++++ DATA FOR THIS EXERCISE ++++

(** The loop; the outer [None] is a panic. Each turn takes a digit, so the
    length is enough fuel. *)
Fixpoint time_loop (fuel : nat) (s : bytes) (total : Duration) : option (option Duration) :=
  match fuel, s with
  | _, [] => Some (Some total)
  | O, _ => Some None
  | S fuel, _ =>
      let '(digits, s) := span is_ascii_digit s in
      if decide (digits = []) then Some None
      else match parse_uint u64_max digits with
      | None => Some None
      | Some n =>
          let '(unit, s) := span is_ascii_alphabetic s in
          match in_unit unit n with
          | None => Some None
          | Some d => match duration_add total d with None => None | Some total => time_loop fuel s total end
          end
      end
  end.

Definition parse_time (s : bytes) : option (option Duration) :=
  if decide (s = []) then Some None else time_loop (length s) s 0.

(** A time that may be refused with a message *)
Definition time_or {A} (d : Directive) (msg : list bytes) (k : Duration → outcome A) (s : bytes) : outcome A :=
  match parse_time s with None => Panic | Some o => or_bail d msg o ≫= k end.

Definition time_arg (d : Directive) (i : nat) : outcome Duration :=
  let a := default [] (arg d i) in
  time_or d [str "invalid time value "; q a; str " in "; q (name d); str " directive"] mret a.

Definition size_arg (d : Directive) (i : nat) : outcome Z :=
  let a := default [] (arg d i) in
  or_bail d [str "invalid size value "; q a; str " in "; q (name d); str " directive"] (parse_size a).

(** ** Rates *)

(** [5r/s] or [30r/m], scaled by 1000; the product wraps. *)
Definition parse_rate (s : bytes) : option Z :=
  '(n, unit) ← split_once_str (str "r/") s;
  n ← parse_uint u64_max n;
  if decide (unit = str "s") then Some (wrap 64 (n * LimitReq.SCALE))
  else if decide (unit = str "m") then Some (wrap 64 (n * LimitReq.SCALE) / 60)
  else None.

(** ** Regular expressions *)

(** [s.replace(p, r)] *)
Definition replace (p r s : bytes) : bytes :=
  match split_str p s with [] => [] | x :: xs => x ++ concat ((λ y, r ++ y) <$> xs) end.

Definition contains (p s : bytes) : bool := bool_decide (is_Some (split_once_str p s)).

(** What the builder asks of the [regex] crate, of the resolver, and of the
    file system: making a directory, or the text of the error. *)
Class Crates (Regex : Type) := {
  regex_new : bytes → result bytes Regex;
  captures_len : Regex → Z;
  resolve : bytes → Z → option Addr.SocketAddr;
  create_dir_all : bytes → result bytes unit
}.

Definition regex_source (pat : bytes) (ci : bool) : bytes :=
  let translated := replace (str "(?P P<") (str "(?P<") (replace (str "(?<") (str "(?P<") pat) in
  if ci then str "(?i)" ++ translated else translated.

Definition regex_hint (pat : bytes) : bytes :=
  if contains (str "(?=") pat || contains (str "(?!") pat || contains (str "(?<=") pat
  then x0a :: str "  note: lookahead/lookbehind is a PCRE feature OxiServe does not support"
  else if contains [x5c] pat && existsb is_ascii_digit pat
  then x0a :: str "  note: backreferences are a PCRE feature OxiServe does not support"
  else [].

Definition compile_regex `{Crates Regex} (pat : bytes) (ci : bool) (d : Directive) : outcome Regex :=
  match regex_new (regex_source pat ci) with
  | Ok re => Fine re
  | Err e => bail d [str "invalid regular expression "; q pat; str ": "; e; regex_hint pat]
  end.

(** ** Lemmas *)

Lemma each_app {A B} (f : B → A → outcome B) b l1 l2 :
  each f b (l1 ++ l2) = each f b l1 ≫= λ b, each f b l2.
Proof.
  revert b. induction l1 as [|a l1 IH]; intros b; [done |].
  cbn [app each]. destruct (f b a) as [b'| |]; cbn; [apply IH | done | done].
Qed.

(** What each turn keeps, the whole loop keeps. *)
Lemma each_inv {A B} (P : B → Prop) (f : B → A → outcome B) b l b' :
  (∀ b a b', a ∈ l → P b → f b a = Fine b' → P b') → P b → each f b l = Fine b' → P b'.
Proof.
  revert b. induction l as [|a l IH]; intros b Hf Hb; cbn [each]; [by intros [= <-] |].
  intros (b1 & H1 & H)%outcome_bind_fine. eapply IH; [| |exact H].
  - intros b0 a0 b0' Ha. apply Hf. by apply elem_of_cons; right.
  - eapply Hf; [|exact Hb|exact H1]. by apply elem_of_cons; left.
Qed.

Lemma collect_fine {A B} (f : A → outcome B) l bs :
  collect f l = Fine bs ↔ Forall2 (λ a b, f a = Fine b) l bs.
Proof.
  revert bs. induction l as [|a l IH]; intros bs; cbn [collect].
  - split; [intros [= <-]; constructor | by intros H; inversion H].
  - split.
    + intros (b & Hb & (bs' & Hbs & [= <-])%outcome_bind_fine)%outcome_bind_fine. constructor; [done |]. by apply IH.
    + intros H. inversion H as [|? b ? bs' Hb Hbs]; subst. rewrite Hb. cbn. apply IH in Hbs. by rewrite Hbs.
Qed.

Lemma time_loop_nil f t : time_loop f [] t = Some (Some t).
Proof. by destruct f. Qed.

Lemma fine_inj {A} (a b : A) : Fine a = Fine b → a = b.
Proof. congruence. Qed.

Lemma span_run p a b :
  Forall (λ c, p c = true) a → match b with c :: _ => p c = false | [] => True end → span p (a ++ b) = (a, b).
Proof.
  intros Ha Hb. induction Ha as [|c a Hc _ IH]; cbn [app].
  - destruct b; cbn [span]; [done |]. by rewrite Hb.
  - cbn [span]. by rewrite Hc, IH.
Qed.

Lemma span_splits p s : (length (fst (span p s)) + length (snd (span p s)) = length s)%nat.
Proof.
  induction s as [|c s IH]; cbn [span]; [done |]. destruct (p c); [|done].
  destruct (span p s); cbn [fst snd length] in *. lia.
Qed.

(** ** Readers that do not panic

    A panic is an index out of range, an arithmetic check or [unreachable!].
    A directive is tame when it holds no compound time past [u64::MAX] seconds
    and no [return] without arguments. *)

Create HintDb quiet.

Definition quiet {A} (o : outcome A) : Prop := o ≠ Panic.

(** No part of the argument is a time whose sum overflows. *)
Definition calm (a : bytes) : Prop := ∀ p s, a = p ++ s → parse_time s ≠ None.

Definition tame (d : Directive) : Prop :=
  Forall calm (args d) ∧ Forall (λ c, name c = str "return" → args c ≠ []) (children d).

Lemma quiet_bind {A B} (r : outcome A) (k : A → outcome B) :
  quiet r → (∀ a, r = Fine a → quiet (k a)) → quiet (r ≫= k).
Proof. destruct r; cbn; [auto | done | done]. Qed.

Lemma quiet_fmap {A B} (f : A → B) (r : outcome A) : quiet r → quiet (f <$> r).
Proof. by destruct r. Qed.

Lemma quiet_or_bail {A} d msg (o : option A) : quiet (or_bail d msg o).
Proof. by destruct o. Qed.

Lemma quiet_want_args d n : quiet (want_args d n).
Proof. unfold want_args. by case_decide. Qed.

Lemma quiet_want_args_range d lo hi : quiet (want_args_range d lo hi).
Proof. unfold want_args_range. by case_decide. Qed.

Lemma want_args_length d n u : want_args d n = Fine u → length (args d) = n.
Proof. unfold want_args. by case_decide. Qed.

Lemma want_args_range_length d lo hi u : want_args_range d lo hi = Fine u → (lo ≤ length (args d) ≤ hi)%nat.
Proof. unfold want_args_range. case_decide; [done |]. lia. Qed.

Lemma quiet_nth_arg d i : (i < length (args d))%nat → quiet (nth_arg d i).
Proof. unfold nth_arg. intros [a ->]%lookup_lt_is_Some. done. Qed.

Lemma quiet_each {A B} (f : B → A → outcome B) b l :
  (∀ b a, a ∈ l → quiet (f b a)) → quiet (each f b l).
Proof.
  revert b. induction l as [|a l IH]; intros b Hf; cbn [each]; [done |].
  apply quiet_bind; [apply Hf; by apply elem_of_cons; left |]. intros b' _. apply IH.
  intros b0 a0 Ha. apply Hf. by apply elem_of_cons; right.
Qed.

Lemma quiet_collect {A B} (f : A → outcome B) l : (∀ a, a ∈ l → quiet (f a)) → quiet (collect f l).
Proof.
  induction l as [|a l IH]; intros Hf; cbn [collect]; [done |].
  apply quiet_bind; [apply Hf; by apply elem_of_cons; left |]. intros b _.
  apply quiet_bind; [|done]. apply IH. intros a0 Ha. apply Hf. by apply elem_of_cons; right.
Qed.

Lemma quiet_time_or {A} d msg (k : Duration → outcome A) s :
  parse_time s ≠ None → (∀ t, quiet (k t)) → quiet (time_or d msg k s).
Proof.
  intros Hs Hk. unfold time_or. destruct (parse_time s) as [[t|]|]; [by apply Hk | done | done].
Qed.

Lemma tame_suffix d a p s : tame d → a ∈ args d → a = p ++ s → parse_time s ≠ None.
Proof. intros [H _] Ha. rewrite Forall_forall in H. by apply H. Qed.

Lemma tame_strip d a p s : tame d → a ∈ args d → strip_prefix p a = Some s → parse_time s ≠ None.
Proof. intros Hd Ha H%strip_prefix_Some. by eapply tame_suffix. Qed.

Lemma tame_self d a : tame d → a ∈ args d → parse_time a ≠ None.
Proof. intros. by eapply (tame_suffix d a []). Qed.

Lemma quiet_time_arg d i : tame d → quiet (time_arg d i).
Proof.
  intros Hd. unfold time_arg. apply quiet_time_or; [|done]. unfold arg.
  destruct (args d !! i) as [a|] eqn:E; [|done]. eapply tame_self; [done |]. by eapply list_elem_of_lookup_2.
Qed.

Lemma quiet_size_arg d i : quiet (size_arg d i).
Proof. apply quiet_or_bail. Qed.

Lemma quiet_compile_regex `{Crates Regex} pat ci d : quiet (compile_regex pat ci d).
Proof. unfold compile_regex. by destruct (regex_new _). Qed.

Lemma nth_arg_elem d i a : nth_arg d i = Fine a → a ∈ args d.
Proof. unfold nth_arg. destruct (args d !! i) eqn:E; [|done]. intros [= <-]. by eapply list_elem_of_lookup_2. Qed.
#[export] Hint Resolve quiet_or_bail quiet_want_args quiet_want_args_range quiet_time_arg quiet_size_arg
  quiet_compile_regex quiet_fmap : quiet.
(* ===== verification/Level.v ===== *)
(** * [src/config/build.rs]: the directives of a block

    [level_directive] reads one directive into the [Level] being built. Its
    arms are a table from names to what they do, in the groups the code has
    them; a name that is in no group is left to the caller. *)
From S2P Require Import Prelude.
From S2P Require Import Text.
From S2P Require Import Ast.
From S2P Require Import Vars.
From S2P Require Import Response.
From S2P Require Import Model.
From S2P Require Import Args.
From S2P Require Import Addr.
From S2P Require Import Layer.
From S2P Require Cache.
From S2P Require LimitReq.
From S2P Require LimitConn.

Open Scope Z_scope.

Definition u16_max : Z := 2 ^ 16 - 1.
Definition u32_max : Z := 2 ^ 32 - 1.

Definition to_upper (s : bytes) : bytes := to_ascii_uppercase <$> s.

(** [s.strip_suffix(p)] *)
Definition strip_suffix (p s : bytes) : option bytes :=
  if ends_with p s then Some (take (length s - length p) s) else None.

(** [s.trim_end_matches(c)] *)
Fixpoint drop_char (c : byte) (r : bytes) : bytes :=
  match r with d :: r' => if decide (d = c) then drop_char c r' else r | [] => [] end.
Definition trim_end_matches (c : byte) (s : bytes) : bytes := reverse (drop_char c (reverse s)).

(** [s.rsplit_once(c)] *)
Definition rsplit_once (c : byte) (s : bytes) : option (bytes * bytes) :=
  i ← rfind c s; Some (take i s, drop (S i) s).

Definition absolute_url (s : bytes) : bool := starts_with (str "http://") s || starts_with (str "https://") s.

Inductive Scope := ScopeHttp | ScopeServer | ScopeLocation.
#[export] Instance Scope_eq_dec : EqDecision Scope.
Proof. solve_decision. Defined.

(** [Builder] *)
Record Builder := mkBuilder {
  b_prefix : bytes;
  log_formats : gmap bytes Template;
  unsupported : list bytes
}.
#[export] Instance eta_builder : Eta Builder := λ b,
  mkBuilder (b_prefix b) (log_formats b) (unsupported b).

(** [if !self.unsupported.contains(&msg) { self.unsupported.push(msg) }] *)
Definition note (msg : bytes) (b : Builder) : Builder :=
  if decide (msg ∈ unsupported b) then b else b <| unsupported := unsupported b ++ [msg] |>.

Definition KNOWN_UNIMPLEMENTED : list bytes :=
  [str "uwsgi_pass"; str "scgi_pass"; str "grpc_pass"; str "memcached_pass"; str "auth_basic";
   str "auth_basic_user_file"; str "ssi"; str "sub_filter"; str "sub_filter_types";
   str "addition_before_body"; str "dav_methods"; str "mp4"; str "flv"; str "xslt_stylesheet";
   str "image_filter"; str "perl"; str "js_content"; str "geo"; str "split_clients";
   str "referer_hash_bucket_size"].

Definition note_unsupported (d : Directive) (b : Builder) : Builder :=
  note (if decide (name d ∈ KNOWN_UNIMPLEMENTED)
        then loc d ++ str ": directive " ++ q (name d) ++ str " is recognised but not implemented yet"
        else loc d ++ str ": unknown directive " ++ q (name d)) b.

(** [Builder::abs] *)
Definition abs (b : Builder) (p : bytes) : bytes :=
  if starts_with (str "/") p then p else path_join (b_prefix b) p.

Section level.
  Context {Regex : Type} `{!Crates Regex}.

(** [Level] *)
Record Level := mkLevel {
  lv_core : CoreLayer Regex;
  lv_action : option Action;
  lv_try_files : option TryFiles;
  lv_rewrites : list (Rewrite Regex);
  lv_ifs : list (IfBlock Regex);
  lv_error_pages : option (list ErrorPage);
  lv_access_logs : option (list AccessLogConf);
  lv_allowed_methods : option (list bytes);
  lv_locations : list Directive
}.
#[export] Instance eta_level : Eta Level := λ l,
  mkLevel (lv_core l) (lv_action l) (lv_try_files l) (lv_rewrites l) (lv_ifs l) (lv_error_pages l)
    (lv_access_logs l) (lv_allowed_methods l) (lv_locations l).

Definition empty_level : Level := mkLevel empty_layer None None [] [] None None None [].

(** ** What a directive's arguments mean *)

Definition parse_return (d : Directive) : outcome Action :=
  first ← nth_arg d 0;
  if absolute_url first || starts_with (str "/") first then
    if decide (1 < length (args d))%nat then bail d [str "invalid arguments in "; q (str "return"); str " directive"]
    else Fine (Return 302 (Some (compile first)))
  else
    status ← or_bail d [str "invalid return code "; q first] (parse_uint u16_max first);
    Fine (Return status (compile <$> arg d 1)).

Definition parse_fastcgi_target (s : bytes) (d : Directive) : outcome ProxyTarget :=
  match strip_prefix (str "unix:") s with
  | Some path =>
      if decide (path = []) then bail d [str "empty socket path in "; q (str "fastcgi_pass unix:")]
      else Fine (ToUnix (trim_end_matches ":"%byte path))
  | None =>
      if contains [x24] s then Fine (Dynamic (compile s))
      else match rsplit_once ":"%byte s with
      | Some (h, p) => match parse_uint u16_max p with Some port => Fine (ToAddr h port) | None => Fine (ToUpstream s) end
      | None => Fine (ToUpstream s)
      end
  end.

(** The authority of a [proxy_pass] *)
Definition proxy_target (tls : bool) (authority : bytes) : ProxyTarget :=
  match rsplit_once ":"%byte authority with
  | Some (h, p) =>
      match parse_uint u16_max p with Some port => ToAddr h port | None => ToUpstream authority end
  | None =>
      if contains (str ".") authority || bool_decide (is_Some (parse_ip authority))
      then ToAddr authority (if tls then 443 else 80)
      else ToUpstream authority
  end.

Definition parse_proxy_pass (s : bytes) (d : Directive) : outcome ProxyPass :=
  if contains [x24] s && negb (absolute_url s) then Fine (mkProxyPass (Dynamic (compile s)) None false)
  else
    '(tls, rest) ←
      match strip_prefix (str "https://") s, strip_prefix (str "http://") s with
      | Some r, _ => Fine (true, r)
      | None, Some r => Fine (false, r)
      | None, None => bail d [str "invalid URL prefix in "; q (str "proxy_pass"); str " — expected http:// or https://"]
      end;
    match strip_prefix (str "unix:") rest with
    | Some after =>
        let '(path, uri) :=
          match rfind ":"%byte after with
          | Some i => (take i after, Some (drop (S i) after))
          | None => (after, None)
          end in
        if decide (path = []) then bail d [str "empty socket path in "; q (str "proxy_pass ... unix:")]
        else Fine (mkProxyPass (ToUnix path)
                     (match uri with Some u => if decide (u = []) then None else Some (compile u) | None => None end) tls)
    | None =>
        let '(authority, uri) :=
          match find "/"%byte rest with
          | Some i => (take i rest, Some (drop i rest))
          | None => (rest, None)
          end in
        if decide (authority = []) then bail d [str "no host in "; q (str "proxy_pass")]
        else Fine (mkProxyPass (proxy_target tls authority) (compile <$> uri) tls)
    end.

(** ** [rewrite] and [if] *)

Definition rewrite_flags : list (bytes * RewriteFlag) :=
  [(str "last", Last); (str "break", Break); (str "redirect", Redirect); (str "permanent", Permanent)].

Definition rewrite_of (d : Directive) : outcome (Rewrite Regex) :=
  want_args_range d 2 3 ;;
  flag ← match arg d 2 with
         | None => Fine NoFlag
         | Some f => or_bail d [str "invalid flag "; q f; str " in "; q (str "rewrite"); str " directive"] (assoc f rewrite_flags)
         end;
  a ← nth_arg d 0; re ← compile_regex a false d;
  v ← nth_arg d 1; Fine (mkRewrite re (compile v) flag).

Definition var_operand (d : Directive) (s : bytes) : outcome Var.Var :=
  or_bail d [str "invalid condition operand "; q s; str ", expected a variable"] (parse <$> strip_prefix (str "$") s).

Definition file_tests : list (bytes * (Template → Cond Regex)) :=
  [(str "-f", λ t, FileExists t false); (str "!-f", λ t, FileExists t true);
   (str "-d", λ t, DirExists t false); (str "!-d", λ t, DirExists t true);
   (str "-e", λ t, AnyExists t false); (str "!-e", λ t, AnyExists t true);
   (str "-x", λ t, Executable t false); (str "!-x", λ t, Executable t true)].

(** A comparison with a pattern: whether it ignores case and is negated. *)
Definition match_tests : list (bytes * (bool * bool)) :=
  [(str "~", (false, false)); (str "~*", (true, false)); (str "!~", (false, true)); (str "!~*", (true, true))].

Definition cond_of (parts : list bytes) (d : Directive) : outcome (Cond Regex) :=
  match parts with
  | [p] => Truthy <$> var_operand d p
  | [op; a] =>
      match assoc op file_tests with
      | Some f => Fine (f (compile a))
      | None => bail d [str "invalid condition operator "; q op]
      end
  | [lhs; op; rhs] =>
      v ← var_operand d lhs;
      if decide (op = str "=") then Fine (CondEq v (compile rhs))
      else if decide (op = str "!=") then Fine (CondNe v (compile rhs))
      else match assoc op match_tests with
      | Some (ci, negate) => re ← compile_regex rhs ci d; Fine (CondMatch v re negate)
      | None => bail d [str "invalid condition operator "; q op]
      end
  | _ => bail d [str "invalid condition in "; q (str "if"); str " directive"]
  end.

(** The variable a [set] names *)
Definition set_target (d : Directive) (a : bytes) : outcome bytes :=
  or_bail d [str "invalid variable name "; q a] (strip_prefix (str "$") a).

Definition set_of (d : Directive) : outcome (IfAction Regex) :=
  want_args d 2 ;; a ← nth_arg d 0; var ← set_target d a; v ← nth_arg d 1; Fine (IfSet var (compile v)).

++++

TASK PROMPT
Set down again, word for word, the stretch of records from the line with "Forall calm (args" to the line with "outcome A) s", both of those lines included.

FINISHED EXERCISE
  Forall calm (args d) ∧ Forall (λ c, name c = str "return" → args c ≠ []) (children d).

Lemma quiet_bind {A B} (r : outcome A) (k : A → outcome B) :
  quiet r → (∀ a, r = Fine a → quiet (k a)) → quiet (r ≫= k).
Proof. destruct r; cbn; [auto | done | done]. Qed.

Lemma quiet_fmap {A B} (f : A → B) (r : outcome A) : quiet r → quiet (f <$> r).
Proof. by destruct r. Qed.

Lemma quiet_or_bail {A} d msg (o : option A) : quiet (or_bail d msg o).
Proof. by destruct o. Qed.

Lemma quiet_want_args d n : quiet (want_args d n).
Proof. unfold want_args. by case_decide. Qed.

Lemma quiet_want_args_range d lo hi : quiet (want_args_range d lo hi).
Proof. unfold want_args_range. by case_decide. Qed.

Lemma want_args_length d n u : want_args d n = Fine u → length (args d) = n.
Proof. unfold want_args. by case_decide. Qed.

Lemma want_args_range_length d lo hi u : want_args_range d lo hi = Fine u → (lo ≤ length (args d) ≤ hi)%nat.
Proof. unfold want_args_range. case_decide; [done |]. lia. Qed.

Lemma quiet_nth_arg d i : (i < length (args d))%nat → quiet (nth_arg d i).
Proof. unfold nth_arg. intros [a ->]%lookup_lt_is_Some. done. Qed.

Lemma quiet_each {A B} (f : B → A → outcome B) b l :
  (∀ b a, a ∈ l → quiet (f b a)) → quiet (each f b l).
Proof.
  revert b. induction l as [|a l IH]; intros b Hf; cbn [each]; [done |].
  apply quiet_bind; [apply Hf; by apply elem_of_cons; left |]. intros b' _. apply IH.
  intros b0 a0 Ha. apply Hf. by apply elem_of_cons; right.
Qed.

Lemma quiet_collect {A B} (f : A → outcome B) l : (∀ a, a ∈ l → quiet (f a)) → quiet (collect f l).
Proof.
  induction l as [|a l IH]; intros Hf; cbn [collect]; [done |].
  apply quiet_bind; [apply Hf; by apply elem_of_cons; left |]. intros b _.
  apply quiet_bind; [|done]. apply IH. intros a0 Ha. apply Hf. by apply elem_of_cons; right.
Qed.

Lemma quiet_time_or {A} d msg (k : Duration → outcome A) s :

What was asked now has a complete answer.